Caribbean Beat Magazine

Welcome to Suriname

BWIA’s newest destination is a crossroads for a staggering array of cultures, including African, Dutch, Amerindian, Indonesian and Indian, and an eco-traveller’s delight. Simon Lee provides the introductions

  • Arya Dewarker Hindu Temple, Paramaribo. Photograph by Mark Meredith

Judging from the faces and the food, you might be in Africa, Asia or Indonesia. Looking at the architecture in the capital no one would blame you for thinking you were in provincial Holland. Listening to the music you’ll swear you’re in the Caribbean, but a short plane hop into the interior reveals that this magical mystery destination lies close to the lungs of the earth and the beating heart of the Amazon rainforest.

Suriname remains such a well-kept secret that some international phone directories still have it listed under Africa. In fact it’s part of South America (lying on the north-east shoulder of the continent) with historical and cultural links to the Caribbean.

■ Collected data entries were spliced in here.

(** * The calls by the names of their methods *)

Definition at_once (m : vfs world unit) : vfs world turn := m;; mret Returned.

(** The calls of [FileApi] by the method name that the registry has for them. *)
Definition file_calls : list (string * (list Z → option (vfs world turn))) := [
  ("dos_open"%string, λ l, match l with [a; b; c; d; e] =>
     Some (at_once (dos_open enc_decode a b c d e)) | _ => None end);
  ("dos_close"%string, λ l, match l with [a] => Some (at_once (dos_close a)) | _ => None end);
  ("dos_read"%string, λ l, match l with [a; b; c; d] =>
     Some (dos_read enc_decode a b c d) | _ => None end);
  ("dos_write"%string, λ l, match l with [a; b; c; d] =>
     Some (at_once (dos_write enc_decode a b c d)) | _ => None end);
  ("dos_set_file_ptr"%string, λ l, match l with [a; b; c; d] =>
     Some (at_once (dos_set_file_ptr a b c d)) | _ => None end);
  ("dos_set_file_size"%string, λ l, match l with [a; b] =>
     Some (at_once (dos_set_file_size a b)) | _ => None end);
  ("dos_set_file_locks"%string, λ l, match l with [a; b; c; d; e] =>
     Some (at_once (dos_set_file_locks a b c d e)) | _ => None end);
  ("dos_protect_set_file_locks"%string, λ l, match l with [a; b; c; d; e; f] =>
     Some (at_once (dos_protect_set_file_locks a b c d e f)) | _ => None end);
  ("dos_delete"%string, λ l, match l with [a] =>
     Some (at_once (dos_delete enc_decode a)) | _ => None end);
  ("dos_force_delete"%string, λ l, match l with [a] =>
     Some (at_once (dos_force_delete enc_decode a)) | _ => None end);
  ("dos_move"%string, λ l, match l with [a; b] =>
     Some (at_once (dos_move enc_decode a b)) | _ => None end);
  ("dos_copy"%string, λ l, match l with [a; b; c] =>
     Some (at_once (dos_copy enc_decode a b c)) | _ => None end);
  ("dos_create_dir"%string, λ l, match l with [a] =>
     Some (at_once (dos_create_dir enc_decode a)) | _ => None end);
  ("dos_delete_dir"%string, λ l, match l with [a] =>
     Some (at_once (dos_delete_dir enc_decode a)) | _ => None end);
  ("dos_query_path_info"%string, λ l, match l with [a; b; c; d] =>
     Some (at_once (dos_query_path_info enc_decode enc_encode a b c d)) | _ => None end);
  ("dos_query_file_info"%string, λ l, match l with [a; b; c; d] =>
     Some (at_once (dos_query_file_info a b c d)) | _ => None end);
  ("dos_reset_buffer"%string, λ l, match l with [a] =>
     Some (at_once (dos_reset_buffer a)) | _ => None end);
  ("dos_enum_attribute"%string, λ l, match l with [a; b; c; d; e; f; g] =>
     Some (at_once (dos_enum_attribute enc_decode enc_encode a b c d e f g)) | _ => None end);
  ("dos_find_first"%string, λ l, match l with [a; b; c; d; e; f; g] =>
     Some (at_once (dos_find_first enc_decode enc_encode a b c d e f g)) | _ => None end);
  ("dos_find_next"%string, λ l, match l with [a; b; c; d] =>
     Some (at_once (dos_find_next enc_encode a b c d)) | _ => None end);
  ("dos_find_close"%string, λ l, match l with [a] =>
     Some (at_once (dos_find_close a)) | _ => None end);
  ("dos_set_current_dir"%string, λ l, match l with [a] =>
     Some (at_once (dos_set_current_dir enc_decode a)) | _ => None end);
  ("dos_query_current_dir"%string, λ l, match l with [a; b; c] =>
     Some (at_once (dos_query_current_dir enc_encode a b c)) | _ => None end);
  ("dos_query_current_disk"%string, λ l, match l with [a; b] =>
     Some (at_once (dos_query_current_disk a b)) | _ => None end);
  ("dos_set_default_disk"%string, λ l, match l with [a] =>
     Some (at_once (dos_set_default_disk a)) | _ => None end);
  ("dos_query_file_mode_16"%string, λ l, match l with [a; b] =>
     Some (at_once (dos_query_file_mode_16 enc_decode a b)) | _ => None end);
  ("dos_query_fs_info"%string, λ l, match l with [a; b; c; d] =>
     Some (at_once (dos_query_fs_info a b c d)) | _ => None end);
  ("dos_query_fs_attach"%string, λ l, match l with [a; b; c; d; e] =>
     Some (at_once (dos_query_fs_attach enc_decode a b c d e)) | _ => None end);
  ("dos_edit_name"%string, λ l, match l with [a; b; c; d; e] =>
     Some (at_once (dos_edit_name enc_decode a b c d e)) | _ => None end);
  ("dos_put_message"%string, λ l, match l with [a; b; c] =>
     Some (at_once (dos_put_message enc_decode a b c)) | _ => None end);
  ("dos_set_file_info"%string, λ l, match l with [a; b; c; d] =>
     Some (at_once (dos_set_file_info a b c d)) | _ => None end);
  ("dos_set_file_mode"%string, λ l, match l with [a; b] =>
     Some (at_once (dos_set_file_mode a b)) | _ => None end);
  ("dos_set_path_info"%string, λ l, match l with [a; b; c; d; e] =>
     Some (at_once (dos_set_path_info a b c d e)) | _ => None end);
  ("dos_set_fh_state"%string, λ l, match l with [a; b] =>
     Some (at_once (dos_set_fh_state a b)) | _ => None end);
  ("dos_query_fh_state"%string, λ l, match l with [a; b] =>
     Some (at_once (dos_query_fh_state a b)) | _ => None end);
  ("dos_set_verify"%string, λ l, match l with [a] =>
     Some (at_once (dos_set_verify a)) | _ => None end);
  ("dos_query_verify"%string, λ l, match l with [a] =>
     Some (at_once (dos_query_verify a)) | _ => None end);
  ("dos_dev_ioctl"%string, λ l, match l with [a; b; c; _; _; _; _; _; _] =>
     Some (at_once (dos_dev_ioctl a b c)) | _ => None end);
  ("dos_dev_config"%string, λ l, match l with [a; b] =>
     Some (at_once (dos_dev_config a b)) | _ => None end);
  ("dos_query_h_type"%string, λ l, match l with [a; b; c] =>
     Some (at_once (dos_query_h_type a b c)) | _ => None end);
  ("dos_set_rel_max_fh"%string, λ l, match l with [a; b] =>
     Some (at_once (dos_set_rel_max_fh a b)) | _ => None end);
  ("dos_get_info_seg"%string, λ l, match l with [a; b] =>
     Some (at_once (dos_get_info_seg a b)) | _ => None end);
  ("dos_dup_handle"%string, λ l, match l with [a; b] =>
     Some (at_once (dos_dup_handle a b)) | _ => None end);
  ("dos_alloc_mem"%string, λ l, match l with [a; b] =>
     Some (at_once (dos_alloc_mem a b)) | _ => None end);
  ("dos_free_mem"%string, λ l, match l with [a] => Some (at_once (dos_free_mem a)) | _ => None end);
  ("dos_get_resource"%string, λ l, match l with [a; b; c; d] =>
     Some (at_once (dos_get_resource a b c d)) | _ => None end);
  ("dos_query_resource_size"%string, λ l, match l with [a; b; c; d] =>
     Some (at_once (dos_query_resource_size a b c d)) | _ => None end);
  ("dos_free_resource"%string, λ l, match l with [a] =>
     Some (at_once (dos_free_resource a)) | _ => None end);
  ("dos_query_dbcs_env"%string, λ l, match l with [a; b; c] =>
     Some (at_once (dos_query_dbcs_env a b c)) | _ => None end)].
Definition find_call (table : list (string * (list Z → option (vfs world turn)))) (method : string)
    (args : list Z) : option (vfs world turn) :=
  '(_, (_, f)) ← list_find (λ x, x.1 = method) table; f args.
Definition file_call : string → list Z → option (vfs world turn) := find_call file_calls.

Diversity, both ethnic and ecological, defines Suriname. Where else would you find a synagogue and a mosque standing side by side, as you will on Keizerstrat in Paramaribo? Among the population of 430,000 there are Amerindians, Maroons (or “Bush Negroes” — descendants of runaway slaves), Afro-Creoles, East Indians, Javanese, Europeans, Chinese, Syrians and Lebanese. An amazing 15 languages are spoken: from the official Dutch to Sranam Tongo, the lingua franca which evolved from a mix of Portuguese, English and West African tribal languages.

It was the legend of El Dorado and the lust for gold which brought Sir Walter Raleigh to the “Wild Coast” in 1600. The first settlers, a party of 300 Englishmen sent by Francis Willoughby, the governor of Barbados, arrived in 1651 and established sugar plantations on the narrow coastal strip. The English were followed by Jews fleeing religious persecution in Brazil, and Suriname can lay serious claim to being the gateway for New World Jews. Many of the ancestors of prominent New York Jewish families are buried in the Jodensavana close to Paramaribo, where you’ll find the ruins of the oldest synagogue and Jewish cemetery in the Americas.

The Dutch conquered Suriname in 1667 and began importing slaves in 1684. After slavery was finally abolished in 1867, the Dutch imported Chinese, East Indian and Javanese contract labourers, creating the basis for today’s multi-ethnic society.

The Dutch legacy survives in the old sluice gates on the coastal strip and the beautiful neo-classical buildings of the capital Paramaribo, with their colonnaded porches, deep covered verandahs and clock gables. Situated on the Suriname River 12 km from the sea, Paramaribo has a delightfully relaxed atmosphere, an organic ambience heightened by wide, tree-lined streets, where bikes and scooters are more common than cars. The Roman Catholic cathedral of St Peter and Paul, one of the centrepieces of the “wooden city,” is reputedly the largest wooden building in the Americas. Open-air birdsong competitions and the vibrantly coloured stalls of flower vendors selling giant heliconias, ginger lilies and orchids add to the charm.

Suriname’s diverse culture and cuisine offer endless entertainment and temptation for all tastes. Try Indonesian dishes like gado gado (vegetables), bami (noodles) and peanut soup, or East Indian curries and an array of Chinese or Creole dishes. Slake your thirst with Parbo, the excellent locally brewed pilsner-style lager. Take in the mesmerising Tarakapang or Javanese dance of the horse spirit, performed to the hypnotic music of the gamelan (a version of the xylophone). Or move your waist to the pulsating rhythms of kawina, kaseko, kaskawi and aleke music.


But to truly experience Suriname’s natural and human riches you must travel to the interior. Four-fifths of the country’s 163,000 sq. km. land area is covered with Amazon rain forest, and the 6,000 sq. km. Central Nature Reserve — established in 1998 — is probably the world’s largest protected rain forest. There are other forest reserves at Brownsberg and Raleighvallen.

The forest is home to both Amerindian tribes (Trio, Wayana, Warrau and Wayarekule; the Caribs and Arawaks inhabit the coastal plain) and 35,000 Maroons. These “Bush Negroes”, who escaped from the sugar plantations on the coast to found clandestine settlements in the 18th century, have, amazingly, maintained their African culture and lifestyle. A visit to a Bush Negro village to view their beautiful wood carvings and watch their dances is a unique journey into the past.

Suriname’s virtually undisturbed environment stretches from the forest down to the wetlands and beaches of the coast, where the Galibi Nature Reserve at the mouth of the Marowijne River is the most important nesting site in the West Atlantic for the rare olive ridley turtle.

Whether you’re looking for cultural, culinary or bio-diversity, the music of many languages or simply an unforgettable holiday, Suriname awaits you at the beating heart of the Amazon.